━━━━━ RECORDS TO USE ━━━━━

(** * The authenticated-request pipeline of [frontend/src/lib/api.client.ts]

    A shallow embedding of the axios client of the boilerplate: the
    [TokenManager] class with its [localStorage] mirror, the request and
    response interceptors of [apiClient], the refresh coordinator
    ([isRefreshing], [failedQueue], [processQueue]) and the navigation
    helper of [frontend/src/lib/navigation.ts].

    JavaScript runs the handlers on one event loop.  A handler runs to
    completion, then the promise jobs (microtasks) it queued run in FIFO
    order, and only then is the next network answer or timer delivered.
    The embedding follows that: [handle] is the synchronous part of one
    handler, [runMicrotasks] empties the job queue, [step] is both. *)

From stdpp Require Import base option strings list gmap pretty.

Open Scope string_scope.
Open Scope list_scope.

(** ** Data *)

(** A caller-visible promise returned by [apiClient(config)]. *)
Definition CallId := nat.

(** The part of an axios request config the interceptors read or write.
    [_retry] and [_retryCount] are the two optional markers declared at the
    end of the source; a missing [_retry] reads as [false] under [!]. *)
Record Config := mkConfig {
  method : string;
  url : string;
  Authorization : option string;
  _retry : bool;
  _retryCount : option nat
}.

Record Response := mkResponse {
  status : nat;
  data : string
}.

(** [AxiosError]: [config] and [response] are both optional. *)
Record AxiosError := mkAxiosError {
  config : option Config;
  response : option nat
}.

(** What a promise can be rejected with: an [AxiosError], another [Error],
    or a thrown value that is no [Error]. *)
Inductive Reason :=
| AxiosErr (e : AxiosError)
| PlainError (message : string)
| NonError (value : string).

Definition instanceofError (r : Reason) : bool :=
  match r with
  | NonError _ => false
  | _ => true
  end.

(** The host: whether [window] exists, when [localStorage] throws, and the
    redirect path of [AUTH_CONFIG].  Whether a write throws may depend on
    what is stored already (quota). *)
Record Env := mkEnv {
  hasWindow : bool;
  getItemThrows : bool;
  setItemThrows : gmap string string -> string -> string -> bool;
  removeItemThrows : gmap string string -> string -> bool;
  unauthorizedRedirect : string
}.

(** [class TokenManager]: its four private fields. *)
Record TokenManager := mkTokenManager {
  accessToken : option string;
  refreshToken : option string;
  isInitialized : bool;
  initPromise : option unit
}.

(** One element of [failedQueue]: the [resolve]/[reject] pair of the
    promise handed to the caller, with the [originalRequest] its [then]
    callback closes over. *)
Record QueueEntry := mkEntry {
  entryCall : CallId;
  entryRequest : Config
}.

━━━━━
━━━━━ RECORDS TO USE ━━━━━

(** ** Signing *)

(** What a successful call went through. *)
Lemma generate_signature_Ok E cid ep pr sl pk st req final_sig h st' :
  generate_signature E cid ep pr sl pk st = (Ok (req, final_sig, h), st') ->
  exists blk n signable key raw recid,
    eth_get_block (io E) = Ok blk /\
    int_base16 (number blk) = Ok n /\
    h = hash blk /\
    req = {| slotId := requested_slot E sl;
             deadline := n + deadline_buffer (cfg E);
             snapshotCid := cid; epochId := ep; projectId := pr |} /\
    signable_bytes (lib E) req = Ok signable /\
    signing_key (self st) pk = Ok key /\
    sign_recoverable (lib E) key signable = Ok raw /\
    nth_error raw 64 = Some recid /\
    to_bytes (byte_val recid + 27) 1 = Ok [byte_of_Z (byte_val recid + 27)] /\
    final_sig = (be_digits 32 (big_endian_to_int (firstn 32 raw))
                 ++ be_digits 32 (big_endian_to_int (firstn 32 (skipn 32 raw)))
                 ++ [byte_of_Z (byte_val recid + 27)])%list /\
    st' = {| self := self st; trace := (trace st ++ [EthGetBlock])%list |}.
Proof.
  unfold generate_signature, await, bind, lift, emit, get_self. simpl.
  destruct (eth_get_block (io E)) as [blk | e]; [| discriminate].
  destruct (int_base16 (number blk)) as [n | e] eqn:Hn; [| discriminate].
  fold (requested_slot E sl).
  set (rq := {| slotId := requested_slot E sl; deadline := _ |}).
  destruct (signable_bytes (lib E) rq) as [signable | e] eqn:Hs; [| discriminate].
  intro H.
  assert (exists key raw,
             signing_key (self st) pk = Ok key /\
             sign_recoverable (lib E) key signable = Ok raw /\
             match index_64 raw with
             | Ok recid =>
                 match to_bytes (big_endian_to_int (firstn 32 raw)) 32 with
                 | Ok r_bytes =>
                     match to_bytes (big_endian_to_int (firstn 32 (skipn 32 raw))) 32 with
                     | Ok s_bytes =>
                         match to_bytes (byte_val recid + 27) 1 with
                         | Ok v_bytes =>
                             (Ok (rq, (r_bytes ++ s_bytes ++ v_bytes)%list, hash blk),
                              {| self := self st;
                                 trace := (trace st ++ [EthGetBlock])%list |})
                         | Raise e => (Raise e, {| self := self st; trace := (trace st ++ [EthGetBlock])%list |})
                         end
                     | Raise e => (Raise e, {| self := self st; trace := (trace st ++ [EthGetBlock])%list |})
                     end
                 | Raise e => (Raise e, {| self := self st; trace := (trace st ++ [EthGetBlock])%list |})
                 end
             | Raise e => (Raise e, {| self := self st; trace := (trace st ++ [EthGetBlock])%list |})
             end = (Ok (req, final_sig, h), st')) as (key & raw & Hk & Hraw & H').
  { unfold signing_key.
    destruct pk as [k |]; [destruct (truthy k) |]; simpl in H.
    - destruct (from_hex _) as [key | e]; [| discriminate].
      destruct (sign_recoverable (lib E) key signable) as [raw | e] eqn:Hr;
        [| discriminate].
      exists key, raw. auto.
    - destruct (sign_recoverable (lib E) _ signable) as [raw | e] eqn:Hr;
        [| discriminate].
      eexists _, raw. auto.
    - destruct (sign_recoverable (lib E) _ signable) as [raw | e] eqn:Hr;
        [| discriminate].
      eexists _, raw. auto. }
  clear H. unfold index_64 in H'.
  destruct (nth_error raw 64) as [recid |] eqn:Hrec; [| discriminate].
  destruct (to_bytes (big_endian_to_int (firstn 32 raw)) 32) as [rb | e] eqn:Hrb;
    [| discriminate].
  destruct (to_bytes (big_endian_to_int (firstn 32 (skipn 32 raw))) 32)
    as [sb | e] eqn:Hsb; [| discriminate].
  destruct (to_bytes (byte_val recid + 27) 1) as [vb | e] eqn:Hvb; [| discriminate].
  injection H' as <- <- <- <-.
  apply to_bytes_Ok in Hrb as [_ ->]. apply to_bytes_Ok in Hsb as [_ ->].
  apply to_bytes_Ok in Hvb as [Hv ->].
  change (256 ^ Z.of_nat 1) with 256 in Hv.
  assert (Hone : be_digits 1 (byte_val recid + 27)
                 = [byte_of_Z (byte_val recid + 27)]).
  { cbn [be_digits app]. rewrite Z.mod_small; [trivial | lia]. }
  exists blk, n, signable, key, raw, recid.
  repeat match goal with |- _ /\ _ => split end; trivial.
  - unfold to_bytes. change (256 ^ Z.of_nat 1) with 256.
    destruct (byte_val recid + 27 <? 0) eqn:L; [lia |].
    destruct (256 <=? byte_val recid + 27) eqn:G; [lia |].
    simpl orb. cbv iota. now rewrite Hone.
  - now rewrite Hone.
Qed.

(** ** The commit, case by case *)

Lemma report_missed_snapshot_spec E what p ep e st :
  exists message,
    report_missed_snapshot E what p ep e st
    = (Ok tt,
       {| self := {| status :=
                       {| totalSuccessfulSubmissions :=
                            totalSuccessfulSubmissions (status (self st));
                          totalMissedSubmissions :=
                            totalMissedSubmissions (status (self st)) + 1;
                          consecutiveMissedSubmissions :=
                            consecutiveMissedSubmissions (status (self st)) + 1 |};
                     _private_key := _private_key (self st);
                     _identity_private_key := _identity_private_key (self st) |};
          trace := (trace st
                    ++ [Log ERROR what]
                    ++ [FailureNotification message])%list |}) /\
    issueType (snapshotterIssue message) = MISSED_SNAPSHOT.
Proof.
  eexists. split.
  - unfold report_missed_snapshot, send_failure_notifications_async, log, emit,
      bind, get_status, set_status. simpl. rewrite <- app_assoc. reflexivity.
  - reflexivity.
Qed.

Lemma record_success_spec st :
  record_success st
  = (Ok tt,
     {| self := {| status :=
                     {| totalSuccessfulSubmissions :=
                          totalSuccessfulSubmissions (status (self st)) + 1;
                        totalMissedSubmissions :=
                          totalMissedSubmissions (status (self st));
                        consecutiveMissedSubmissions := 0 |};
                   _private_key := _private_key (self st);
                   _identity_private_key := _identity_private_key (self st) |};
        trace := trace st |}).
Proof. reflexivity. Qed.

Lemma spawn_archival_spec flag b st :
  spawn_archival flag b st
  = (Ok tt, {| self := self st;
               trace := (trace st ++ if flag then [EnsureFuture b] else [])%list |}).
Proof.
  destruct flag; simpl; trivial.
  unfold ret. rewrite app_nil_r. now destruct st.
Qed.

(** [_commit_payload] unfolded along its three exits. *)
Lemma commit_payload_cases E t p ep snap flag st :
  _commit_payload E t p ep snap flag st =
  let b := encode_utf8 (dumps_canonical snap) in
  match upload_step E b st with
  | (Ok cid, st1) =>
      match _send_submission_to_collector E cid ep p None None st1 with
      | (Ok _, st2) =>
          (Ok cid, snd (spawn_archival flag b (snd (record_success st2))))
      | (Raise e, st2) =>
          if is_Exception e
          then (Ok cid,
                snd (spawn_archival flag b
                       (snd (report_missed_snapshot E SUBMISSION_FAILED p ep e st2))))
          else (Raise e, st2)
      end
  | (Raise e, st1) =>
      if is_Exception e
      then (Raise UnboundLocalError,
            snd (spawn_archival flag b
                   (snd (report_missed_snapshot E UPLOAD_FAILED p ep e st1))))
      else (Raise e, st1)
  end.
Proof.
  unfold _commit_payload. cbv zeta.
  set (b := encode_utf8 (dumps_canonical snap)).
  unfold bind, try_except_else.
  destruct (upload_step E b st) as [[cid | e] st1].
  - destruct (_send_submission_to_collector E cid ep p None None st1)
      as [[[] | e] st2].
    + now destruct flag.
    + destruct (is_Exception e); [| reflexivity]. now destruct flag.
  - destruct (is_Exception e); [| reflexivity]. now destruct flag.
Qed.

━━━━━

**WHAT THE TASK ASKS**
Return, word for word, the lines of the data above from the line with "destruct pk as" through the line with "exists key, raw. auto.", inclusive.

**THE COMPLETED TASK**
    destruct pk as [k |]; [destruct (truthy k) |]; simpl in H.
    - destruct (from_hex _) as [key | e]; [| discriminate].
      destruct (sign_recoverable (lib E) key signable) as [raw | e] eqn:Hr;
        [| discriminate].
      exists key, raw. auto.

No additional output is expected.